**Task item:** Going down the listing below, print exactly each line from the one with "destruct (DecryptFrame_ok b" up to and including the one with "eexists. split; [reflexivity|]. split; [by", and skip the rest.

**Input records:**

━━━━

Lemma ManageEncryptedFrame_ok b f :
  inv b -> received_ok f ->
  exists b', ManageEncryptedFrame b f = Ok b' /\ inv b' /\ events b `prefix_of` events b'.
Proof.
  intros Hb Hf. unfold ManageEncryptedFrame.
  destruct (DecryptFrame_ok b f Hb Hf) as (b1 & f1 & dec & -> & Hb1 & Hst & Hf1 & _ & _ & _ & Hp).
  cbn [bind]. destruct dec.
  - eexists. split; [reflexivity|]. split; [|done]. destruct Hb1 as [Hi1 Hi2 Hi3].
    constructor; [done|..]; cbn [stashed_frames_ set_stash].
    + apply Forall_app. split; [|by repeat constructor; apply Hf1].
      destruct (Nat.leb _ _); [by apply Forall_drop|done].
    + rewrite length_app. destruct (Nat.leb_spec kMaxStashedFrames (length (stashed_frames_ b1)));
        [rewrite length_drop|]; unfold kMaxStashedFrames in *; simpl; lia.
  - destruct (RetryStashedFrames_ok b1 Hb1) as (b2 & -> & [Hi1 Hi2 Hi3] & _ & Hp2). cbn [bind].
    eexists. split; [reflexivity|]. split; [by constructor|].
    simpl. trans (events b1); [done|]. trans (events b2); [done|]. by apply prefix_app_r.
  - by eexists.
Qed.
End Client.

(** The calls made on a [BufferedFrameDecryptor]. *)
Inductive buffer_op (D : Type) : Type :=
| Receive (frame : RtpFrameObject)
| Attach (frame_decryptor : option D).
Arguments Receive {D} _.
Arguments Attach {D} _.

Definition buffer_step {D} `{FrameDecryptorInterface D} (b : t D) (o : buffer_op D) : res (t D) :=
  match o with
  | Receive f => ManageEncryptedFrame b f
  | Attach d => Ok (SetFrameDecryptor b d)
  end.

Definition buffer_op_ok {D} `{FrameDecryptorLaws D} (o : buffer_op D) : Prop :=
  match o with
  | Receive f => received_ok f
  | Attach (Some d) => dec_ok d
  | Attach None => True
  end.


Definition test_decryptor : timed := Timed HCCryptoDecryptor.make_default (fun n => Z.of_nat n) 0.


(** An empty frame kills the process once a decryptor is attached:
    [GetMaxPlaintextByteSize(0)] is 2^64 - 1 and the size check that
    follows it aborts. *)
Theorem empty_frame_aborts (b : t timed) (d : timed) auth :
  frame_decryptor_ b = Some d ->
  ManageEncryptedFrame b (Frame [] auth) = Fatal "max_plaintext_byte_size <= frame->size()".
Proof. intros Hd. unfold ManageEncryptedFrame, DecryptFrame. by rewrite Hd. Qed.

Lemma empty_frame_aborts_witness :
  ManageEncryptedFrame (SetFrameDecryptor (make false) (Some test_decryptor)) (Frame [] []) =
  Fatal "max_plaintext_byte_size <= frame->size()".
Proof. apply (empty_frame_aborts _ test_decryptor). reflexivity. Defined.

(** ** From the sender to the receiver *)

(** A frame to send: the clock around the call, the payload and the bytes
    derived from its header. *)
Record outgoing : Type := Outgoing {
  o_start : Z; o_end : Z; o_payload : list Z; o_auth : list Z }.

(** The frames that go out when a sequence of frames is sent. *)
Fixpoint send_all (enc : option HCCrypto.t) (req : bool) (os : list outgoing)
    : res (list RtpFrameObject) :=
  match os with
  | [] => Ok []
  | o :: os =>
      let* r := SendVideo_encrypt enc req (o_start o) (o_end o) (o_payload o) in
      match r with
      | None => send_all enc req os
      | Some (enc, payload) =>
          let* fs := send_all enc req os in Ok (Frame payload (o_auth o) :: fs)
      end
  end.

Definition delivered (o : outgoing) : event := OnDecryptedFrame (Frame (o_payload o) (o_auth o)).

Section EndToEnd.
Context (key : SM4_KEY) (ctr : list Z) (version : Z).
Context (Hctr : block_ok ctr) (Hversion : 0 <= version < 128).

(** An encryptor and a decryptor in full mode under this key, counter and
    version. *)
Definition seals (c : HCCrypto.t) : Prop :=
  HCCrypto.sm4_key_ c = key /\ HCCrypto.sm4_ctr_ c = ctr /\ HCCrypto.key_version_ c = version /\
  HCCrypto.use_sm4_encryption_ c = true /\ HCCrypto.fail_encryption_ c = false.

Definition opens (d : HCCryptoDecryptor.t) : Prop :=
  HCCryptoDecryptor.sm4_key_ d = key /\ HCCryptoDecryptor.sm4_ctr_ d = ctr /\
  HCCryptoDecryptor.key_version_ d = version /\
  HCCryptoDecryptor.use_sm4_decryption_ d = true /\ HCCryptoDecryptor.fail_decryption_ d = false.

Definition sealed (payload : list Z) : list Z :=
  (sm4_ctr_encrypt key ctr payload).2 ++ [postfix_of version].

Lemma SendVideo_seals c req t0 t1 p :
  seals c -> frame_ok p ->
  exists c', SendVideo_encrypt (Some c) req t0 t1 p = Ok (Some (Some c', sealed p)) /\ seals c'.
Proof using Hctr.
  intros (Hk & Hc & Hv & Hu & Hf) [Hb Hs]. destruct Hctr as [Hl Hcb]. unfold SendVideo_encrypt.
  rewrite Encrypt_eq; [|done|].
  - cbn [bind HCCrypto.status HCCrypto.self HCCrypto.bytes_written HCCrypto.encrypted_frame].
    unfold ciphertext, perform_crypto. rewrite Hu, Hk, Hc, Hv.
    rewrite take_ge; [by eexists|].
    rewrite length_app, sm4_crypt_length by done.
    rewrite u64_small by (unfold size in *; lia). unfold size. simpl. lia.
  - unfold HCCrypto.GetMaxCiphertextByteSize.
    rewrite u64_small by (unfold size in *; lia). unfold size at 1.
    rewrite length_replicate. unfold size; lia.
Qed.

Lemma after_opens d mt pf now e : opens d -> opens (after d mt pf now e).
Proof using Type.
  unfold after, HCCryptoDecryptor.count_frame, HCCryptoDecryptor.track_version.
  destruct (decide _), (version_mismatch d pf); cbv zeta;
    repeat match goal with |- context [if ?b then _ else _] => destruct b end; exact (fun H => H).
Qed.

━━━━

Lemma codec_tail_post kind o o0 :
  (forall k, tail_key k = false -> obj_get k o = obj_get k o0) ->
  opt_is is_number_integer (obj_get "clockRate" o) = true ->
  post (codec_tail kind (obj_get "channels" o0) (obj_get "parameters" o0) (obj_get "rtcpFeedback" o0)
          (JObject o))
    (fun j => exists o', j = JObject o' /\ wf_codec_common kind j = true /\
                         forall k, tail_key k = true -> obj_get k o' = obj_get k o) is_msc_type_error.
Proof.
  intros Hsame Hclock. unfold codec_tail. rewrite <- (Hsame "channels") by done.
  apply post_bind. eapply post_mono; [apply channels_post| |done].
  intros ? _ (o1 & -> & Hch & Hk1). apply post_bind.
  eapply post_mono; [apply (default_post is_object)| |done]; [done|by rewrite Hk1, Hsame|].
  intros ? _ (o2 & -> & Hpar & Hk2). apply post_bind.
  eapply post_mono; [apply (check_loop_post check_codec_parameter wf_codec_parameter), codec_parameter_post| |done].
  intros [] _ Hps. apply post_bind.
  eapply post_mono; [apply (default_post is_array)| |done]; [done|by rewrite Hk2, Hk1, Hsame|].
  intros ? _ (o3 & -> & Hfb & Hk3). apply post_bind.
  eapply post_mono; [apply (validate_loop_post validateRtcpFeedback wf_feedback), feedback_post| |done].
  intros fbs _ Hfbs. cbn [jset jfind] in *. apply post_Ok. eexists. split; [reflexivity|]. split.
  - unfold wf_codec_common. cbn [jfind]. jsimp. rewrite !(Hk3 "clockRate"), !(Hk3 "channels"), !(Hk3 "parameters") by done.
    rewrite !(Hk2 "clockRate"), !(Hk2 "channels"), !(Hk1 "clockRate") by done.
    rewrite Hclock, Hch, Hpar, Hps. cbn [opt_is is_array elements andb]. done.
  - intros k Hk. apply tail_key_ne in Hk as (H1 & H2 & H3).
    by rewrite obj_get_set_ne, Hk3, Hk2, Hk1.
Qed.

━━━━

**Answer to this problem:**
  destruct (DecryptFrame_ok b f Hb Hf) as (b1 & f1 & dec & -> & Hb1 & Hst & Hf1 & _ & _ & _ & Hp).
  cbn [bind]. destruct dec.
  - eexists. split; [reflexivity|]. split; [|done]. destruct Hb1 as [Hi1 Hi2 Hi3].
    constructor; [done|..]; cbn [stashed_frames_ set_stash].
    + apply Forall_app. split; [|by repeat constructor; apply Hf1].
      destruct (Nat.leb _ _); [by apply Forall_drop|done].
    + rewrite length_app. destruct (Nat.leb_spec kMaxStashedFrames (length (stashed_frames_ b1)));
        [rewrite length_drop|]; unfold kMaxStashedFrames in *; simpl; lia.
  - destruct (RetryStashedFrames_ok b1 Hb1) as (b2 & -> & [Hi1 Hi2 Hi3] & _ & Hp2). cbn [bind].
    eexists. split; [reflexivity|]. split; [by constructor|].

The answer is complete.